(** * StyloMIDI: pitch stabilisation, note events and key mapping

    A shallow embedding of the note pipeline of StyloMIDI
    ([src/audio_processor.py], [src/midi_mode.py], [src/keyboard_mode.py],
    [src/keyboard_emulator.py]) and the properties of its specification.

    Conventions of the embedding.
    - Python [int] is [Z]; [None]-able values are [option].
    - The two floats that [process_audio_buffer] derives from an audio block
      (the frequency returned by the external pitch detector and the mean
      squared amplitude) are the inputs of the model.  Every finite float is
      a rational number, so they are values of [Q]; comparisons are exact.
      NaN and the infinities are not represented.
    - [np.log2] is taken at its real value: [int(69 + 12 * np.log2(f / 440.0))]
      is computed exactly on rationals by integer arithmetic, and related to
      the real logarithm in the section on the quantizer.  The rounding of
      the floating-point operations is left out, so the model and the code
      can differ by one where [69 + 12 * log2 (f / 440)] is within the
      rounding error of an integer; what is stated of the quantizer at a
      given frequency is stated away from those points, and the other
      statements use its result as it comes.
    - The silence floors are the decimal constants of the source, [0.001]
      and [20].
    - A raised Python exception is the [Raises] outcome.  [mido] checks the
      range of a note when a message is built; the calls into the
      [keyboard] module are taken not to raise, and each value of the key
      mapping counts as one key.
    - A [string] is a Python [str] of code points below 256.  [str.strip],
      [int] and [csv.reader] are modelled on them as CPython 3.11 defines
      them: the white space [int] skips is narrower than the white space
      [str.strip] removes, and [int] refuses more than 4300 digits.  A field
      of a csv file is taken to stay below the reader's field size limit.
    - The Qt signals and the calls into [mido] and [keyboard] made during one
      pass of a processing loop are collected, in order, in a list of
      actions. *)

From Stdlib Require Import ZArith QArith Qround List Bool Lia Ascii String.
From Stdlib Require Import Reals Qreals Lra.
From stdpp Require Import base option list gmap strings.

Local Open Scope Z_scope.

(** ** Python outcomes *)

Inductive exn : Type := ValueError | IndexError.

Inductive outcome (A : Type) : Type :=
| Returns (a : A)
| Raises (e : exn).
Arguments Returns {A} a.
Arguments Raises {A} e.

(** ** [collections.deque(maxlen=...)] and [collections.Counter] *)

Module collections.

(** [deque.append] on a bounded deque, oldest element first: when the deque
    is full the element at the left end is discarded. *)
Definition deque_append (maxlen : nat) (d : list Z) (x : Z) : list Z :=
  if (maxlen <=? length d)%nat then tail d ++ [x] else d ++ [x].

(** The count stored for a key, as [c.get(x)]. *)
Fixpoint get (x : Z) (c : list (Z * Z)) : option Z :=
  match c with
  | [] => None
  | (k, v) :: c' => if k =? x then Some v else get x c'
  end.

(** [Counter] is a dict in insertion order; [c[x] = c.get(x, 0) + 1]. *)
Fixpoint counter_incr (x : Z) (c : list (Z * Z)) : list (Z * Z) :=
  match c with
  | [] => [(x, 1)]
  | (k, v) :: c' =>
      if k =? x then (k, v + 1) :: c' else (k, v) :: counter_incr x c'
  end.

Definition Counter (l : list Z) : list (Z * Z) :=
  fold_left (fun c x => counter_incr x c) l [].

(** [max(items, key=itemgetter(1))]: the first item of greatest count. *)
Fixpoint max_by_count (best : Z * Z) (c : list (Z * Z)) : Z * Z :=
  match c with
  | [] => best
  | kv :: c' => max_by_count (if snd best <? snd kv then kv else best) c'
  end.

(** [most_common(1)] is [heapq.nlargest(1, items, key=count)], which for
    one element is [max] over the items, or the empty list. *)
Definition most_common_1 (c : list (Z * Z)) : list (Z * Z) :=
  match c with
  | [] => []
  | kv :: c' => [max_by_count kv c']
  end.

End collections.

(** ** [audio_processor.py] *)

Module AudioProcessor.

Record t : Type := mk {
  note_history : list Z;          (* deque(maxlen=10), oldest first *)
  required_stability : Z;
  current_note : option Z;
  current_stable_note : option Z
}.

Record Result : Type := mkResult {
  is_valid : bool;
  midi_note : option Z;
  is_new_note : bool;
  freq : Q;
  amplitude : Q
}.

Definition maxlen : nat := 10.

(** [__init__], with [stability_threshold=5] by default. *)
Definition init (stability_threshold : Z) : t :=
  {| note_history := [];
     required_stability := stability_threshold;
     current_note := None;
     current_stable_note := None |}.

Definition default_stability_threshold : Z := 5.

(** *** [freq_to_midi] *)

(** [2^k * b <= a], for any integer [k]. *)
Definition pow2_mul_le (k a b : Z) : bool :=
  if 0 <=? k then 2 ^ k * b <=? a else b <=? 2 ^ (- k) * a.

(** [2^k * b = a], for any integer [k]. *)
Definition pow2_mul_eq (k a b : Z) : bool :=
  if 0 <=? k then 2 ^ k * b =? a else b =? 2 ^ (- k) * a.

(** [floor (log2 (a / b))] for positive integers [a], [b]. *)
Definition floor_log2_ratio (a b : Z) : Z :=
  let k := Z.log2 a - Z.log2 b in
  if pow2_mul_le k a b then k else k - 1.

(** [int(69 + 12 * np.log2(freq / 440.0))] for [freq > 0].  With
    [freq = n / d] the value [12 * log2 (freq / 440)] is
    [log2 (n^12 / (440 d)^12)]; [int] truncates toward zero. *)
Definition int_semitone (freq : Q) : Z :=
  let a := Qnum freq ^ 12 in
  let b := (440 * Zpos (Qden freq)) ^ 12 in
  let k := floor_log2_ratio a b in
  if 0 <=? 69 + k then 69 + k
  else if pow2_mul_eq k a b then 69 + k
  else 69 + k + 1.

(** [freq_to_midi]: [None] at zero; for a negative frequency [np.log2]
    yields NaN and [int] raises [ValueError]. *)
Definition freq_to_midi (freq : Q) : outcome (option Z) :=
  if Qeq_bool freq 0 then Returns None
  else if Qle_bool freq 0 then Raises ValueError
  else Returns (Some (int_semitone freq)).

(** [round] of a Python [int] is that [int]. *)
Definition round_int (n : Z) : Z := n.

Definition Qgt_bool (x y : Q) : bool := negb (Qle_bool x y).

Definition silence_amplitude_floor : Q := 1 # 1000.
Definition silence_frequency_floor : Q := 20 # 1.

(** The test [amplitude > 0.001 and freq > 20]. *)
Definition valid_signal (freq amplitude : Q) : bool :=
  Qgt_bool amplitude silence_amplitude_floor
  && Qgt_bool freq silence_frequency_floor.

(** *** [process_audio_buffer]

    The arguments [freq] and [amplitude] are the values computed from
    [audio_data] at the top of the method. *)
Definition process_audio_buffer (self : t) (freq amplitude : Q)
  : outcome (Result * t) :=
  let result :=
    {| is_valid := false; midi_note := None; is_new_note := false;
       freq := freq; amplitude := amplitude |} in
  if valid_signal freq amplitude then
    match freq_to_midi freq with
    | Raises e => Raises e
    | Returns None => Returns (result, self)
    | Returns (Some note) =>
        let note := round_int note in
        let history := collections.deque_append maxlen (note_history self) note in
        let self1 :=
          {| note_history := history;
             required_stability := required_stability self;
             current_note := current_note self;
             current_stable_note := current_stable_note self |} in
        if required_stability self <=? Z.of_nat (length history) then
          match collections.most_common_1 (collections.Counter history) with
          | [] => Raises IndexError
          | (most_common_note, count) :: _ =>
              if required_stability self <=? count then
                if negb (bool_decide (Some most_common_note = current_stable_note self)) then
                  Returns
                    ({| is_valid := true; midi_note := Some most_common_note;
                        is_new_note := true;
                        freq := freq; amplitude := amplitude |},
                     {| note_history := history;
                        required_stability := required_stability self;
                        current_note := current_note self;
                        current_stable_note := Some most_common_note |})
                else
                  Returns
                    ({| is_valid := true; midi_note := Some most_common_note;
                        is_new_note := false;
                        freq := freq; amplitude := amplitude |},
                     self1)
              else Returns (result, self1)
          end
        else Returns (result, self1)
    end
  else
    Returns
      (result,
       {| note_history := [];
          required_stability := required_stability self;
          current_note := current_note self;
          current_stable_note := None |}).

▶ _Exercise aim_:
Print exactly, and only, the lines beginning at the top of the listing and ending at the line with "- Python [int]".

▶ _Answer to this task_:
(** * StyloMIDI: pitch stabilisation, note events and key mapping

    A shallow embedding of the note pipeline of StyloMIDI
    ([src/audio_processor.py], [src/midi_mode.py], [src/keyboard_mode.py],
    [src/keyboard_emulator.py]) and the properties of its specification.

    Conventions of the embedding.
    - Python [int] is [Z]; [None]-able values are [option].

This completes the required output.